A bare count is the expected answer, namely the number of lines in the records that have the word "then".

(RECORDS SHOWN)

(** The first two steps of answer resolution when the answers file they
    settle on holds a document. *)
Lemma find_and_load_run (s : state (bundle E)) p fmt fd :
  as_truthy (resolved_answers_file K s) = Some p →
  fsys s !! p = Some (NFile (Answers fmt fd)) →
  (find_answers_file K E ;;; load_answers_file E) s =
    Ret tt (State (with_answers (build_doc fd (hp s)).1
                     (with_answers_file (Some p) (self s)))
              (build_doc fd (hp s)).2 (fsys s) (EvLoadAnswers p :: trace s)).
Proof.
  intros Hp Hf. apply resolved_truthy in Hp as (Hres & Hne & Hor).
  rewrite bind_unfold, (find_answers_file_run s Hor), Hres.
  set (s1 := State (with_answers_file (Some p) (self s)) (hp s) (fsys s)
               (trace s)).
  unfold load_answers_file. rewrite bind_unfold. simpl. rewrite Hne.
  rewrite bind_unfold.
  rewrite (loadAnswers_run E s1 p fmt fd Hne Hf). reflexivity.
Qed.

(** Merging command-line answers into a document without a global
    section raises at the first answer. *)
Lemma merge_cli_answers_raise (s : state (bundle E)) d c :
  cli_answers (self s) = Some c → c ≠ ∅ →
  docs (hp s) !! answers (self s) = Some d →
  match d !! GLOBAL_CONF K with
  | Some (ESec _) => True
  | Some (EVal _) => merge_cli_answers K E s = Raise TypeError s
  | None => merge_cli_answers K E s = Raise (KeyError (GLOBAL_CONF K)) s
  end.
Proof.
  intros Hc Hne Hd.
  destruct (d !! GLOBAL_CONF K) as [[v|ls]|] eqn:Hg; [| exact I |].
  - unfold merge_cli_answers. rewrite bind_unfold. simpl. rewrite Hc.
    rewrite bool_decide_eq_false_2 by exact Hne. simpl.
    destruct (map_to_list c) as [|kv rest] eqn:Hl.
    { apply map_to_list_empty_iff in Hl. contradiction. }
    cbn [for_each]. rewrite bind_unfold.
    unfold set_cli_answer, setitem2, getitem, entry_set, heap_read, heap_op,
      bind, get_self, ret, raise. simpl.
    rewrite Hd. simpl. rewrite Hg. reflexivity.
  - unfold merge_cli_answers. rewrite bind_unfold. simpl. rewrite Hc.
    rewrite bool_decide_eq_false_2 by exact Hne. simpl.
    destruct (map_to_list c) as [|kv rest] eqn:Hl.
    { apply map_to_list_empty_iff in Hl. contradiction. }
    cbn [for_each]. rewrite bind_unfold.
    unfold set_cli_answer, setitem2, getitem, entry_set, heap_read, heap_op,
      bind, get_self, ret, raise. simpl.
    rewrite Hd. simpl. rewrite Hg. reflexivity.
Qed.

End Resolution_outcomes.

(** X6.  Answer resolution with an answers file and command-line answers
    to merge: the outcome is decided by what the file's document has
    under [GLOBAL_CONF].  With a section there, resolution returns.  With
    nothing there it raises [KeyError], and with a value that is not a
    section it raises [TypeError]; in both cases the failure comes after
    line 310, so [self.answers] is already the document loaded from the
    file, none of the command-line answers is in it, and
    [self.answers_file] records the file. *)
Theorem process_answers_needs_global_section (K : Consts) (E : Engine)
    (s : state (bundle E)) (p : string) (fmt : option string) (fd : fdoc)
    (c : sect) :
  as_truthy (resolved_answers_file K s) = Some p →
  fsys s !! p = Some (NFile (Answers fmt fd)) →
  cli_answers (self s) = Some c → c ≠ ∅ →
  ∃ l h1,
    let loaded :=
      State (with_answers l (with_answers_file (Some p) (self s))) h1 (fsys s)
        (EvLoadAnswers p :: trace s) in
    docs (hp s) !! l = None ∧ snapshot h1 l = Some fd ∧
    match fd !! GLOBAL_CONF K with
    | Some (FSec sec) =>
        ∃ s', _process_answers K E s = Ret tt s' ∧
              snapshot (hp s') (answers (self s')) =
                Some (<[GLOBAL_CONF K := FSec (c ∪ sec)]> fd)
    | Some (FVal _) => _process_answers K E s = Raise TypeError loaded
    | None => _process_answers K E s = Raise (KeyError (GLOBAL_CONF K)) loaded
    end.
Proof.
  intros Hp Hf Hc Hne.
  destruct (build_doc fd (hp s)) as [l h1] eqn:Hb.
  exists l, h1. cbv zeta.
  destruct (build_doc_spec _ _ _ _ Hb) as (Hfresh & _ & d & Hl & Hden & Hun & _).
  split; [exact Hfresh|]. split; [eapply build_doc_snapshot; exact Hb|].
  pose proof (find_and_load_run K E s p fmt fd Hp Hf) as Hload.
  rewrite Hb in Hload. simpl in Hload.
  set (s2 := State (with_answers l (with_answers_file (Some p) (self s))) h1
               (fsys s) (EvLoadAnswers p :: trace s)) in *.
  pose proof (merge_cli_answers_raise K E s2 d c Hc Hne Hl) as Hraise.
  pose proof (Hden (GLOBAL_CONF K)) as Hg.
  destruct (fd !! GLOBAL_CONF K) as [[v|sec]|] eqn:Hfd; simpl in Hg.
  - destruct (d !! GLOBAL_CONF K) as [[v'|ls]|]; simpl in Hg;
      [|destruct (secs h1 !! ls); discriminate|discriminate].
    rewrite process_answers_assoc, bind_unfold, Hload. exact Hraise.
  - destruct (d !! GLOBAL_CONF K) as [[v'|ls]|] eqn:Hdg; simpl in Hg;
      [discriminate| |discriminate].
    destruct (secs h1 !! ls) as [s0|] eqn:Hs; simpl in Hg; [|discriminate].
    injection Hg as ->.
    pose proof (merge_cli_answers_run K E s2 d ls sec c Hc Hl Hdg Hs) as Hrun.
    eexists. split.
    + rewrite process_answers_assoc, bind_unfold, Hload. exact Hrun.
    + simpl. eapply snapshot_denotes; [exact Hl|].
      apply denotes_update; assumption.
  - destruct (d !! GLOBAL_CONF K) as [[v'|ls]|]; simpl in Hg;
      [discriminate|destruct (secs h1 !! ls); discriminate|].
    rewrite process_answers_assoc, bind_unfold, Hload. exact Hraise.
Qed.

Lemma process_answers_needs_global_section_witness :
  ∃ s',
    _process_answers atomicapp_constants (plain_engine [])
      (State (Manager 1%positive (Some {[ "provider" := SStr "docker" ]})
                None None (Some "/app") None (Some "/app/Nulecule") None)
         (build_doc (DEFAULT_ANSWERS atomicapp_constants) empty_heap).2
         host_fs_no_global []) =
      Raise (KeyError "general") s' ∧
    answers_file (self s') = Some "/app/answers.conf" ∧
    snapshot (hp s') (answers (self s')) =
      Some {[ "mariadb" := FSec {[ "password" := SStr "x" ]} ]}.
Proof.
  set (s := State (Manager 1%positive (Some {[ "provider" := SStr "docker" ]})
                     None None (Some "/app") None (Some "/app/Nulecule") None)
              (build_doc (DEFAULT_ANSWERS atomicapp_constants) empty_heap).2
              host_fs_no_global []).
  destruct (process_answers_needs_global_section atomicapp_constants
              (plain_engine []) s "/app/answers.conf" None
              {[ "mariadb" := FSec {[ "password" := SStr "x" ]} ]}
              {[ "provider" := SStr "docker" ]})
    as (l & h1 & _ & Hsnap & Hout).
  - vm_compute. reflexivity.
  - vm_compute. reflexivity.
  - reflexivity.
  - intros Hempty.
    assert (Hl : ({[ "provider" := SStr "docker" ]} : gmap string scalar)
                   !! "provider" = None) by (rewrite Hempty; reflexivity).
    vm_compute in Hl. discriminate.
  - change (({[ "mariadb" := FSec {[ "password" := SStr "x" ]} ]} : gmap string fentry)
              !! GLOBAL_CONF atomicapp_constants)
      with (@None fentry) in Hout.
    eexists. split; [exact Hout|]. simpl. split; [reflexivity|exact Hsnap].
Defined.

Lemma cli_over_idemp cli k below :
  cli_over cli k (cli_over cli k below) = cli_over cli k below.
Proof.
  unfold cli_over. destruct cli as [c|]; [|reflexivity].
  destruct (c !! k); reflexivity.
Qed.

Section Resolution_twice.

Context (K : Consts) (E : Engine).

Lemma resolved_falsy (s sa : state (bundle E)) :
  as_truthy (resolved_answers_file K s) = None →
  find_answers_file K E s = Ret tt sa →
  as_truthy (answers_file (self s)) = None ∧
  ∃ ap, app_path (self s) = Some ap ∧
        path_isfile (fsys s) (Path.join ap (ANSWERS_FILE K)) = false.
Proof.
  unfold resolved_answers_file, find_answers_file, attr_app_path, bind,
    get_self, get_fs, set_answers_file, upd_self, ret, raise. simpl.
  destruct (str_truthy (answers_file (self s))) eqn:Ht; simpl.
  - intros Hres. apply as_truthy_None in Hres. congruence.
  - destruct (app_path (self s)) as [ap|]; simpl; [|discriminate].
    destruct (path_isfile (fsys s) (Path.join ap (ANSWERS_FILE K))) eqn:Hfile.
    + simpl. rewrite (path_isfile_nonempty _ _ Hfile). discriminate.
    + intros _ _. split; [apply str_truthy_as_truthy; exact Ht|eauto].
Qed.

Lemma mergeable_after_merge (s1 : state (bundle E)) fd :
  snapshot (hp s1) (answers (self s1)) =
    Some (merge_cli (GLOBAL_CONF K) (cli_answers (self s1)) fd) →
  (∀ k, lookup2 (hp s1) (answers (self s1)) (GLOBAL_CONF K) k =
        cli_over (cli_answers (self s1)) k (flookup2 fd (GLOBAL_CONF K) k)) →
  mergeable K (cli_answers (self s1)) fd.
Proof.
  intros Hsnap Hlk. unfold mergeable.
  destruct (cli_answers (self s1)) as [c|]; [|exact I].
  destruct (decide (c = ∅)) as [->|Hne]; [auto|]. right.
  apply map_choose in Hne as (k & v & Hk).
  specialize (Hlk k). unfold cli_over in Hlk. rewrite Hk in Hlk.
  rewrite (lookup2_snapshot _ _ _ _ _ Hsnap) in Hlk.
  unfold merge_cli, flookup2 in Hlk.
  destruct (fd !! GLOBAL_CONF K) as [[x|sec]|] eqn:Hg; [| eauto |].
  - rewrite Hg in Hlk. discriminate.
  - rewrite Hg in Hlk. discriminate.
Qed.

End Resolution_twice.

(End RECORDS SHOWN)
(RECORDS SHOWN)

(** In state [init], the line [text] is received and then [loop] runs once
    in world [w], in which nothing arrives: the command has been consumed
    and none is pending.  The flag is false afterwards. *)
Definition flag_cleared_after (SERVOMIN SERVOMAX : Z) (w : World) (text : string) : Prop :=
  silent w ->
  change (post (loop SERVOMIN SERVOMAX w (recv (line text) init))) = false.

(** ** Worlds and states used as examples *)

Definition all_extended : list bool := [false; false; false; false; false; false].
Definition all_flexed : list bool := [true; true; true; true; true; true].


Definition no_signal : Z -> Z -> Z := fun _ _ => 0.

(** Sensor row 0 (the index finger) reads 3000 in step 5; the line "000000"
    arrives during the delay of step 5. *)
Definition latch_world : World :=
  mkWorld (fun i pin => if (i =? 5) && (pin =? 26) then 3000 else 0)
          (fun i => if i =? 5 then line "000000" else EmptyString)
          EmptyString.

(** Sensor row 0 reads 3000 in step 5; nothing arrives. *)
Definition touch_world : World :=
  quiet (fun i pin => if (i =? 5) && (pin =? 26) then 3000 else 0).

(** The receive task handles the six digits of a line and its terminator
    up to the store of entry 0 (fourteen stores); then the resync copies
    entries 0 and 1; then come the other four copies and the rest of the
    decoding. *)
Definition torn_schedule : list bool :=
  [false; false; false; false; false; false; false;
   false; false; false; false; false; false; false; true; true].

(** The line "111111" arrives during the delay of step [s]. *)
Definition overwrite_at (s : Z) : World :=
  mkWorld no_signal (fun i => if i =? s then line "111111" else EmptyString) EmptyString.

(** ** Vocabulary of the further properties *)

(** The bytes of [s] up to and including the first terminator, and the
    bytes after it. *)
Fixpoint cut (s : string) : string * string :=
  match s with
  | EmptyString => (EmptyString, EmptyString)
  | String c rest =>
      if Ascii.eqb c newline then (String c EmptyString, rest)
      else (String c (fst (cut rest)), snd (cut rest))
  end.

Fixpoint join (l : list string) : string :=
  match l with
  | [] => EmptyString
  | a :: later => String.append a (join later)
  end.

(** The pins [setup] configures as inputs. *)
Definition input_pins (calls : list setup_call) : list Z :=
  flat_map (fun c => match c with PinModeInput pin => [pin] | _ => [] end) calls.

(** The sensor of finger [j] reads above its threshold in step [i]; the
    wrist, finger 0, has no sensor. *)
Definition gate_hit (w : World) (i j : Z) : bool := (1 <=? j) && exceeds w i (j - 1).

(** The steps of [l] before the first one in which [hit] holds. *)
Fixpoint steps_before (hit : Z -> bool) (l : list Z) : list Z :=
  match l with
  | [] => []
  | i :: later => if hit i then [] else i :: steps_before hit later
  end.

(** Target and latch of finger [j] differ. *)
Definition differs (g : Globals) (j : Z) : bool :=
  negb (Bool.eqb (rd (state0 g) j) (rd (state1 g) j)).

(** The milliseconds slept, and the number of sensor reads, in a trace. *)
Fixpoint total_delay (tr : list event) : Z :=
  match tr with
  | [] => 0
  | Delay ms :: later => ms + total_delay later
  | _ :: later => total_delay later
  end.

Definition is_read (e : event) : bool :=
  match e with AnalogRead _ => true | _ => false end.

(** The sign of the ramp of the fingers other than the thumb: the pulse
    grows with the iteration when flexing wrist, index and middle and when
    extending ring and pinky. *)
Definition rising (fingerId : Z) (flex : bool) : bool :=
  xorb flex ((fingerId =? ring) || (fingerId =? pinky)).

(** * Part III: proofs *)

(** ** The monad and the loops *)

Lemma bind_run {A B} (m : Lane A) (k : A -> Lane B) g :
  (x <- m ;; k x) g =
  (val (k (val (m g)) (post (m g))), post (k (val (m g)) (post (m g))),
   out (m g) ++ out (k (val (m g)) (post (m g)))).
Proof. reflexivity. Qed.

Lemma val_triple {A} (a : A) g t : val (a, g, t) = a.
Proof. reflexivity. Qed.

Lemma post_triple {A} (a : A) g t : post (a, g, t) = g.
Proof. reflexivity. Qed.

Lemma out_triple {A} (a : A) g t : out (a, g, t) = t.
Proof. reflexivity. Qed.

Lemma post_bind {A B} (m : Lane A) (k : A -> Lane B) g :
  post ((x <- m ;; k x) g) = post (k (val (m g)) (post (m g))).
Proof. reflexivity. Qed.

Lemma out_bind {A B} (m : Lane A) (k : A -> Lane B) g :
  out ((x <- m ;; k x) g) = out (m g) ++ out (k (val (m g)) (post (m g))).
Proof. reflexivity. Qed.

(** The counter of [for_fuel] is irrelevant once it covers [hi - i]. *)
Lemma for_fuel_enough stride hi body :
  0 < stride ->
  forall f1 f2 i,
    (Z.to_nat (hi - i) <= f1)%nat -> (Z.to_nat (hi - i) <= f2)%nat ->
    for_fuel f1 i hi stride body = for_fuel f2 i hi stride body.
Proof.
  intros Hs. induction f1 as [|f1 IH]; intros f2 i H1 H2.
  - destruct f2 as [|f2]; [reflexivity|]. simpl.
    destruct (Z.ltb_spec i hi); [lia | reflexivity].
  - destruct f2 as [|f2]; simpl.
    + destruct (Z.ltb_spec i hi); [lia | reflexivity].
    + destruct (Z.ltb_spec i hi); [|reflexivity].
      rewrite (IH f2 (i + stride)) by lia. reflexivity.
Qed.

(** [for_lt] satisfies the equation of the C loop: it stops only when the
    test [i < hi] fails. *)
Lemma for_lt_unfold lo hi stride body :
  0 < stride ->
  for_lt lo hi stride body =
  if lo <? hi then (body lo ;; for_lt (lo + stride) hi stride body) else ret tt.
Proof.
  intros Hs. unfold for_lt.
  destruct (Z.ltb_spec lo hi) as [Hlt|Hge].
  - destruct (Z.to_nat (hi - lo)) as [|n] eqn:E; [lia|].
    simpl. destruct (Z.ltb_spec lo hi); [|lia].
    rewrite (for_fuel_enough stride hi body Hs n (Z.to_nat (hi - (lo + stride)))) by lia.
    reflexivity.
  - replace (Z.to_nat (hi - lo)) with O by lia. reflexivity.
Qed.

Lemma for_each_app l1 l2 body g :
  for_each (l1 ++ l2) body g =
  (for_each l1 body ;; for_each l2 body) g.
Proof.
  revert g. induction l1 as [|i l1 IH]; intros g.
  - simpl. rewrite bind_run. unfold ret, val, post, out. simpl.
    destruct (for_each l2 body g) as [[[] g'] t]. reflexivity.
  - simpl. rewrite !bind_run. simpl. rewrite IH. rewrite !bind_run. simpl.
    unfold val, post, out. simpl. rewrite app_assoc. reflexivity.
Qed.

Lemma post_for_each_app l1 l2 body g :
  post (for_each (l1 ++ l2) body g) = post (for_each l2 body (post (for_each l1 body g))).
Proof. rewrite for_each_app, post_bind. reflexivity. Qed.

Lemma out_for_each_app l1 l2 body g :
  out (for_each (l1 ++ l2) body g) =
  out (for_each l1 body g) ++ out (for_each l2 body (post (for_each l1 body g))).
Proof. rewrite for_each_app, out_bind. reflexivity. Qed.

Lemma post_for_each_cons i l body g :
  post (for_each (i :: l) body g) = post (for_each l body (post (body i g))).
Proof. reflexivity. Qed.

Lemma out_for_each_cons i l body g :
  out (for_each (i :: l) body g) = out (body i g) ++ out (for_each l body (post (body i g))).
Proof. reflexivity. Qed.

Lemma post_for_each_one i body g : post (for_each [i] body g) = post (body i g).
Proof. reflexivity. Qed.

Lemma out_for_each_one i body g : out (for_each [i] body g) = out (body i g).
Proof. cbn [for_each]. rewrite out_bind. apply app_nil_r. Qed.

(End RECORDS SHOWN)

FINAL ANSWER: 10